(Work required) Report every line of the listing below in which the string "apply" occurs.

(Exercise input)

(* ===== verification/FsCorrect.v ===== *)
(** The property of blobfs: its calls, on a store that may fail, are those of a
    tree of directories and files; and a concrete file system it is applied to. *)

From S2P Require Import BlobIface Prelude Layout Records RootReg RootRegSpec.
From S2P Require Import KvHash KvHashRep KvHashRead KvHashOps KvHashSet KvHashCreate KvHashWalk KvHashDestroy KvHashRuns Kvdb KvdbSpec.
From S2P Require Import Blobfs BlobfsSpec BlobfsOps BlobfsMeta BlobfsSteps BlobfsTree BlobfsMount.
From S2P Require Import Store FlashStore Sim.

(** The module's state when the system boots, and after an unmount. *)
Definition bfs_boot : bfs_state := mk_bst false false false 0 0.


(** The theorem of FsCorrect.v at work on a store in RAM whose calls fail as a
    schedule says: a rename is cut short, its two names stand on one body, and the
    next mount finishes it. *)

From Stdlib Require Import String Ascii.

#[local] Instance fsw_ram : Blobs ram := ram_blobs 128.
#[local] Instance fsw_ram_laws : BlobLaws ram := ram_laws 128.
#[local] Instance fsw_flaky_laws : BlobLaws (flaky ram) | 0 := flaky_laws_of false.

(** A store whose root is a registry with no entry, that goes by [fs]. *)
Definition fsw_objs : objs := {[1 := reg_bytes []]}.
Definition fsw_store (fs : list fate) : flaky ram := mk_flaky (mk_ram fsw_objs 2) fs.
Definition fsw_start (fs : list fate) : bfs (D := flaky ram) := mk_bfs (mk_kvh (fsw_store fs) (replicate 128 0) (replicate 128 0) 64 64) bfs_boot.

Definition never_lands (fs : list fate) : bool := forallb (fun f => match f with Lands => false | _ => true end) fs.

Lemma fsw_held (n : nat) fs : never_lands fs = true -> 2 + Z.of_nat n < 2 ^ 64 -> khold n 2 fsw_objs (fs_kv (fsw_start fs)).
Proof.
  intros Hf Hn. split_and!; [|by vm_compute|by vm_compute].
  cbn. split; [|intros _ Hin; apply list_elem_of_In in Hin; unfold never_lands in Hf; rewrite forallb_forall in Hf; by apply Hf in Hin]. split_and!; try done.
  split; [lia|]. apply map_Forall_singleton. split; [lia|]. split; [repeat constructor; by vm_compute|by vm_compute].
Qed.

Lemma fsw_registry : registry 4 fsw_objs ∅.
Proof. exists []. split; [by vm_compute|]. split; [|done]. split; [by vm_compute|]. split; constructor. Qed.

Lemma fsw_steady : ~ tears (D := flaky ram).
Proof. by intros [?|[]]. Qed.

Definition name_of (s : string) : bytes := (fun c => Z.of_nat (nat_of_ascii c)) <$> list_ascii_of_string s.
Notation "# s" := (name_of s%string) (at level 1, format "# s").

Definition fs_calls : list fs_call :=
  [FsStat #"/"; FsMount; FsMkdir #"/d"; FsCreate #"/d/a"; FsWrite #"/d/a" 2 [7; 8]; FsRead #"d//a" 0 9; FsOpen 5 #"/d/a"; FsUnlink #"/d"; FsCreate #"/d/a/"; FsCreate #"/d/a/x"; FsCreate #"/f";
   FsRename #"/d/a" #"/d/b"; FsList #"d" 9; FsUnmount; FsWriteId 5 0 [1]; FsMount; FsMount; FsList #"/d/" 9; FsList #"/" 2; FsReadId 5 0 3; FsTruncate #"/d/b" 1; FsUnlink #"/d/b"; FsSizeId 5; FsUnlink #"/d"; FsRename #"/f" #"/e"; FsStat #"/e"; FsOpen 5 #"/"].

(** The write that takes the old name out of the directory fails. *)
Definition fs_fates : list fate := replicate 71 Fine ++ [Fails].

Definition fs_file (size : Z) : blobfs_stat_t := mk_bstat BLOBFS_ENTRY_FILE size.

Definition fs_answers : list fs_reply :=
  [FsStatus (Err ENODEV); FsRc (Ok tt); FsRc (Ok tt); FsRc (Ok tt); FsRc (Ok tt); FsBytes (Ok [0; 0; 7; 8]); FsRc (Ok tt); FsRc (Err ENOTEMPTY); FsRc (Err EEXIST); FsRc (Err ENOTDIR); FsRc (Ok tt);
   FsRc (Err EIO); FsNames (Ok [(#"b", fs_file 4); (#"a", fs_file 4)]); FsRc (Ok tt); FsRc (Ok tt); FsRc (Ok tt); FsRc (Err EALREADY); FsNames (Ok [(#"b", fs_file 4)]);
   FsNames (Err EIO); FsBytes (Ok [1; 0; 7]); FsRc (Ok tt); FsRc (Ok tt); FsLen (Err ENOENT); FsRc (Ok tt); FsRc (Ok tt); FsStatus (Ok (fs_file 0)); FsRc (Err EISDIR)].


(** What a store that tears would allow. The bind of the new name reports an error
    and lands; the rename withdraws its intent, so nothing knows of the two names,
    and removing one frees the body of the other, for good. *)
Definition fs_torn : list fs_reply :=
  drop 11 (fst (fs_run 4 16 (take 12 fs_calls ++ [FsUnlink #"/d/a"; FsList #"/d" 9; FsUnmount; FsMount; FsStat #"/d/b"; FsRename #"/f" #"/d/b"])
    (∅, fsw_start (replicate 68 Fine ++ [Lands])))).

Example torn_bind_leaves_two_names :
  fs_torn = [FsRc (Err EIO); FsRc (Ok tt); FsNames (Err EIO); FsRc (Ok tt); FsRc (Ok tt); FsStatus (Err ENOENT); FsRc (Err EXDEV)].
Proof. vm_compute. reflexivity. Qed.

(Exercise result)
  cbn. split; [|intros _ Hin; apply list_elem_of_In in Hin; unfold never_lands in Hf; rewrite forallb_forall in Hf; by apply Hf in Hin]. split_and!; try done.
  split; [lia|]. apply map_Forall_singleton. split; [lia|]. split; [repeat constructor; by vm_compute|by vm_compute].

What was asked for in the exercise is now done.